━━━ PROVIDED DATA ━━━

Lemma trim_spaces (s : jsstring) : spaces s -> trim s = [].
Proof.
  intros H. rewrite <- (app_nil_r s). change (s ++ []) with (s ++ [] ++ []).
  apply trim_spec; try constructor; try exact H; exact I.
Qed.

Lemma trim_empty_spaces (s : jsstring) : trim s = [] -> spaces s.
Proof.
  intros H. destruct (trim_decompose s) as [pre [post [Hp [Hq He]]]].
  rewrite H in He. simpl in He. rewrite He. apply Forall_app. now split.
Qed.

(** ** The fields of a string *)

Lemma split_from_not_nil (sep : ascii -> bool) (s : jsstring) (b : bool) :
  split_from sep b s <> [].
Proof.
  revert b. induction s as [|c s IH]; intros b; simpl; [discriminate|].
  destruct (sep c).
  - destruct b; [apply IH|discriminate].
  - destruct (split_from sep false s); discriminate.
Qed.

Lemma join_cons (sep x : jsstring) (l : list jsstring) :
  l <> [] -> join sep (x :: l) = x ++ sep ++ join sep l.
Proof. destruct l; [congruence|reflexivity]. Qed.

(** Replacing every whitespace run by one space joins the fields with
    single spaces. *)
Lemma collapse_join (s : jsstring) (b : bool) :
  collapse_from b s = join [SP] (split_from is_space b s).
Proof.
  revert b. induction s as [|c s IH]; intros b; simpl; [reflexivity|].
  destruct (is_space c).
  - destruct b; [apply IH|].
    rewrite join_cons by apply split_from_not_nil. simpl. now rewrite IH.
  - rewrite IH. pose proof (@split_from_not_nil is_space s false) as H.
    destruct (split_from is_space false s) as [|f fs]; [congruence|].
    destruct fs; reflexivity.
Qed.
(** X15: a position (likewise a velocity) assigned through the view of
    entity [i], as two values that convert to numbers, is read back through
    it, and no other pair of that entity or of another entity of the state
    changes; elements of the coordinates after the second are ignored. With
    one coordinate only the assignment raises [IndexError] after it has
    written [x], and with none before it has written anything. A first
    coordinate that does not convert raises and leaves the state as it
    is. *)
Theorem pos_round_trip s (i : nat) (c0 c1 : value F) (rest : list (value F))
    (w0 w1 : F) :
  shaped s → (i < _n s)%nat →
  as_float64 c0 = Ok w0 → as_float64 c1 = Ok w1 →
  (∃ s', pos_set s (Z.of_nat i) (c0 :: c1 :: rest) = (s', Ok tt)
     ∧ pos_get (fget s' (Z.of_nat i)) = Ok (VFloat w0, VFloat w1)
     ∧ v_get (fget s' (Z.of_nat i)) = v_get (fget s (Z.of_nat i))
     ∧ ∀ j : nat, (j < _n s)%nat → j ≠ i →
         pos_get (fget s' (Z.of_nat j)) = pos_get (fget s (Z.of_nat j)))
  ∧ (∃ s', v_set s (Z.of_nat i) (c0 :: c1 :: rest) = (s', Ok tt)
     ∧ v_get (fget s' (Z.of_nat i)) = Ok (VFloat w0, VFloat w1)
     ∧ pos_get (fget s' (Z.of_nat i)) = pos_get (fget s (Z.of_nat i))
     ∧ ∀ j : nat, (j < _n s)%nat → j ≠ i →
         v_get (fget s' (Z.of_nat j)) = v_get (fget s (Z.of_nat j)))
  ∧ (∃ s', pos_set s (Z.of_nat i) [c0] = (s', Raise IndexError)
     ∧ fget s' (Z.of_nat i) Field.x = Ok (VFloat w0)
     ∧ fget s' (Z.of_nat i) Field.y = fget s (Z.of_nat i) Field.y)
  ∧ pos_set s (Z.of_nat i) [] = (s, Raise IndexError)
  ∧ ∀ bad err coords, as_float64 bad = Raise err →
      pos_set s (Z.of_nat i) (bad :: coords) = (s, Raise err)
      ∧ v_set s (Z.of_nat i) (bad :: coords) = (s, Raise err).
Proof.
  intros Hsh Hi H0 H1.
  assert (Hpair : ∀ f0 f1 : Field.t,
            mutable f0 → numeric f0 → mutable f1 → numeric f1 →
            block f0 ≠ block f1 →
            ∃ s', set_pair f0 f1 s (Z.of_nat i) (c0 :: c1 :: rest)
                  = (s', Ok tt)
              ∧ fget s' (Z.of_nat i) f0 = Ok (VFloat w0)
              ∧ fget s' (Z.of_nat i) f1 = Ok (VFloat w1)
              ∧ ∀ (j : nat) g,
                  (_n s * block g + j ≠ _n s * block f0 + i)%nat →
                  (_n s * block g + j ≠ _n s * block f1 + i)%nat →
                  fget s' (Z.of_nat j) g = fget s (Z.of_nat j) g).
  { intros f0 f1 Hm0 Hn0 Hm1 Hn1 Hb.
    set (s1 := with_array s (<[(_n s * block f0 + i)%nat := w0]>
                               (_array_rep s))).
    assert (Hsh1 : shaped s1) by (by apply with_array_shaped).
    exists (with_array s1 (<[(_n s1 * block f1 + i)%nat := w1]>
                             (_array_rep s1))).
    split_and!.
    - unfold set_pair. rewrite getitem_0, getitem_1.
      rewrite (fset_cell s i f0 c0 w0) by done. fold s1.
      by rewrite (fset_cell s1 i f1 c1 w1) by done.
    - rewrite fget_frame by (cbn [_n s1 with_array]; nia).
      by apply fget_written.
    - by apply fget_written.
    - intros j g Hg0 Hg1.
      rewrite fget_frame by (cbn [_n s1 with_array]; lia).
      subst s1. by rewrite fget_frame by lia. }
  assert (Hx : mutable Field.x ∧ numeric Field.x) by (split; [|done];
    apply (bool_decide_unpack _); by vm_compute).
  assert (Hy : mutable Field.y ∧ numeric Field.y) by (split; [|done];
    apply (bool_decide_unpack _); by vm_compute).
  assert (Hvx : mutable Field.vx ∧ numeric Field.vx) by (split; [|done];
    apply (bool_decide_unpack _); by vm_compute).
  assert (Hvy : mutable Field.vy ∧ numeric Field.vy) by (split; [|done];
    apply (bool_decide_unpack _); by vm_compute).
  assert (Hbx : block Field.x = 0%nat) by done.
  assert (Hby : block Field.y = 1%nat) by done.
  assert (Hbvx : block Field.vx = 2%nat) by done.
  assert (Hbvy : block Field.vy = 3%nat) by done.
  split_and!.
  - destruct (Hpair Field.x Field.y) as (s' & Hs' & Hg0 & Hg1 & Hfr);
      [tauto..|by rewrite Hbx, Hby|].
    exists s'. split_and!; [done| | |].
    + unfold pos_get. by rewrite Hg0, Hg1.
    + unfold v_get. by rewrite !Hfr by (rewrite ?Hbx, ?Hby, ?Hbvx, ?Hbvy; lia).
    + intros j Hjn Hj. unfold pos_get.
      by rewrite !Hfr by (rewrite ?Hbx, ?Hby, ?Hbvx, ?Hbvy; lia).
  - destruct (Hpair Field.vx Field.vy) as (s' & Hs' & Hg0 & Hg1 & Hfr);
      [tauto..|by rewrite Hbvx, Hbvy|].
    exists s'. split_and!; [done| | |].
    + unfold v_get. by rewrite Hg0, Hg1.
    + unfold pos_get. by rewrite !Hfr by (rewrite ?Hbx, ?Hby, ?Hbvx, ?Hbvy; lia).
    + intros j Hjn Hj. unfold v_get.
      by rewrite !Hfr by (rewrite ?Hbx, ?Hby, ?Hbvx, ?Hbvy; lia).
  - eexists. split_and!.
    + unfold pos_set, set_pair. rewrite getitem_0.
      rewrite (fset_cell s i Field.x c0 w0) by tauto. reflexivity.
    + apply fget_written; tauto.
    + apply fget_frame. rewrite Hbx, Hby. nia.
  - done.
  - intros bad err coords Hbad. unfold pos_set, v_set, set_pair.
    rewrite getitem_0. by rewrite !fset_numeric, Hbad by tauto.
Qed.

End Pairs.

(** ** The craft, the reference and the target *)

Section Convenience.
Context {F : Type} `{Float64 F}.
Implicit Types (s : PhysicsState F).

━━━

*TASK PROMPT*
The response must reproduce the whole listing exactly.

*REPLY*
Lemma trim_spaces (s : jsstring) : spaces s -> trim s = [].
Proof.
  intros H. rewrite <- (app_nil_r s). change (s ++ []) with (s ++ [] ++ []).
  apply trim_spec; try constructor; try exact H; exact I.
Qed.

Lemma trim_empty_spaces (s : jsstring) : trim s = [] -> spaces s.
Proof.
  intros H. destruct (trim_decompose s) as [pre [post [Hp [Hq He]]]].
  rewrite H in He. simpl in He. rewrite He. apply Forall_app. now split.
Qed.

(** ** The fields of a string *)

Lemma split_from_not_nil (sep : ascii -> bool) (s : jsstring) (b : bool) :
  split_from sep b s <> [].
Proof.
  revert b. induction s as [|c s IH]; intros b; simpl; [discriminate|].
  destruct (sep c).
  - destruct b; [apply IH|discriminate].
  - destruct (split_from sep false s); discriminate.
Qed.

Lemma join_cons (sep x : jsstring) (l : list jsstring) :
  l <> [] -> join sep (x :: l) = x ++ sep ++ join sep l.
Proof. destruct l; [congruence|reflexivity]. Qed.

(** Replacing every whitespace run by one space joins the fields with
    single spaces. *)
Lemma collapse_join (s : jsstring) (b : bool) :
  collapse_from b s = join [SP] (split_from is_space b s).
Proof.
  revert b. induction s as [|c s IH]; intros b; simpl; [reflexivity|].
  destruct (is_space c).
  - destruct b; [apply IH|].
    rewrite join_cons by apply split_from_not_nil. simpl. now rewrite IH.
  - rewrite IH. pose proof (@split_from_not_nil is_space s false) as H.
    destruct (split_from is_space false s) as [|f fs]; [congruence|].
    destruct fs; reflexivity.
Qed.
(** X15: a position (likewise a velocity) assigned through the view of
    entity [i], as two values that convert to numbers, is read back through
    it, and no other pair of that entity or of another entity of the state
    changes; elements of the coordinates after the second are ignored. With
    one coordinate only the assignment raises [IndexError] after it has
    written [x], and with none before it has written anything. A first
    coordinate that does not convert raises and leaves the state as it
    is. *)
Theorem pos_round_trip s (i : nat) (c0 c1 : value F) (rest : list (value F))
    (w0 w1 : F) :
  shaped s → (i < _n s)%nat →
  as_float64 c0 = Ok w0 → as_float64 c1 = Ok w1 →
  (∃ s', pos_set s (Z.of_nat i) (c0 :: c1 :: rest) = (s', Ok tt)
     ∧ pos_get (fget s' (Z.of_nat i)) = Ok (VFloat w0, VFloat w1)
     ∧ v_get (fget s' (Z.of_nat i)) = v_get (fget s (Z.of_nat i))
     ∧ ∀ j : nat, (j < _n s)%nat → j ≠ i →
         pos_get (fget s' (Z.of_nat j)) = pos_get (fget s (Z.of_nat j)))
  ∧ (∃ s', v_set s (Z.of_nat i) (c0 :: c1 :: rest) = (s', Ok tt)
     ∧ v_get (fget s' (Z.of_nat i)) = Ok (VFloat w0, VFloat w1)
     ∧ pos_get (fget s' (Z.of_nat i)) = pos_get (fget s (Z.of_nat i))
     ∧ ∀ j : nat, (j < _n s)%nat → j ≠ i →
         v_get (fget s' (Z.of_nat j)) = v_get (fget s (Z.of_nat j)))
  ∧ (∃ s', pos_set s (Z.of_nat i) [c0] = (s', Raise IndexError)
     ∧ fget s' (Z.of_nat i) Field.x = Ok (VFloat w0)
     ∧ fget s' (Z.of_nat i) Field.y = fget s (Z.of_nat i) Field.y)
  ∧ pos_set s (Z.of_nat i) [] = (s, Raise IndexError)
  ∧ ∀ bad err coords, as_float64 bad = Raise err →
      pos_set s (Z.of_nat i) (bad :: coords) = (s, Raise err)
      ∧ v_set s (Z.of_nat i) (bad :: coords) = (s, Raise err).
Proof.
  intros Hsh Hi H0 H1.
  assert (Hpair : ∀ f0 f1 : Field.t,
            mutable f0 → numeric f0 → mutable f1 → numeric f1 →
            block f0 ≠ block f1 →
            ∃ s', set_pair f0 f1 s (Z.of_nat i) (c0 :: c1 :: rest)
                  = (s', Ok tt)
              ∧ fget s' (Z.of_nat i) f0 = Ok (VFloat w0)
              ∧ fget s' (Z.of_nat i) f1 = Ok (VFloat w1)
              ∧ ∀ (j : nat) g,
                  (_n s * block g + j ≠ _n s * block f0 + i)%nat →
                  (_n s * block g + j ≠ _n s * block f1 + i)%nat →
                  fget s' (Z.of_nat j) g = fget s (Z.of_nat j) g).
  { intros f0 f1 Hm0 Hn0 Hm1 Hn1 Hb.
    set (s1 := with_array s (<[(_n s * block f0 + i)%nat := w0]>
                               (_array_rep s))).
    assert (Hsh1 : shaped s1) by (by apply with_array_shaped).
    exists (with_array s1 (<[(_n s1 * block f1 + i)%nat := w1]>
                             (_array_rep s1))).
    split_and!.
    - unfold set_pair. rewrite getitem_0, getitem_1.
      rewrite (fset_cell s i f0 c0 w0) by done. fold s1.
      by rewrite (fset_cell s1 i f1 c1 w1) by done.
    - rewrite fget_frame by (cbn [_n s1 with_array]; nia).
      by apply fget_written.
    - by apply fget_written.
    - intros j g Hg0 Hg1.
      rewrite fget_frame by (cbn [_n s1 with_array]; lia).
      subst s1. by rewrite fget_frame by lia. }
  assert (Hx : mutable Field.x ∧ numeric Field.x) by (split; [|done];
    apply (bool_decide_unpack _); by vm_compute).
  assert (Hy : mutable Field.y ∧ numeric Field.y) by (split; [|done];
    apply (bool_decide_unpack _); by vm_compute).
  assert (Hvx : mutable Field.vx ∧ numeric Field.vx) by (split; [|done];
    apply (bool_decide_unpack _); by vm_compute).
  assert (Hvy : mutable Field.vy ∧ numeric Field.vy) by (split; [|done];
    apply (bool_decide_unpack _); by vm_compute).
  assert (Hbx : block Field.x = 0%nat) by done.
  assert (Hby : block Field.y = 1%nat) by done.
  assert (Hbvx : block Field.vx = 2%nat) by done.
  assert (Hbvy : block Field.vy = 3%nat) by done.
  split_and!.
  - destruct (Hpair Field.x Field.y) as (s' & Hs' & Hg0 & Hg1 & Hfr);
      [tauto..|by rewrite Hbx, Hby|].
    exists s'. split_and!; [done| | |].
    + unfold pos_get. by rewrite Hg0, Hg1.
    + unfold v_get. by rewrite !Hfr by (rewrite ?Hbx, ?Hby, ?Hbvx, ?Hbvy; lia).
    + intros j Hjn Hj. unfold pos_get.
      by rewrite !Hfr by (rewrite ?Hbx, ?Hby, ?Hbvx, ?Hbvy; lia).
  - destruct (Hpair Field.vx Field.vy) as (s' & Hs' & Hg0 & Hg1 & Hfr);
      [tauto..|by rewrite Hbvx, Hbvy|].
    exists s'. split_and!; [done| | |].
    + unfold v_get. by rewrite Hg0, Hg1.
    + unfold pos_get. by rewrite !Hfr by (rewrite ?Hbx, ?Hby, ?Hbvx, ?Hbvy; lia).
    + intros j Hjn Hj. unfold v_get.
      by rewrite !Hfr by (rewrite ?Hbx, ?Hby, ?Hbvx, ?Hbvy; lia).
  - eexists. split_and!.
    + unfold pos_set, set_pair. rewrite getitem_0.
      rewrite (fset_cell s i Field.x c0 w0) by tauto. reflexivity.
    + apply fget_written; tauto.
    + apply fget_frame. rewrite Hbx, Hby. nia.
  - done.
  - intros bad err coords Hbad. unfold pos_set, v_set, set_pair.
    rewrite getitem_0. by rewrite !fset_numeric, Hbad by tauto.
Qed.

End Pairs.

(** ** The craft, the reference and the target *)

Section Convenience.
Context {F : Type} `{Float64 F}.
Implicit Types (s : PhysicsState F).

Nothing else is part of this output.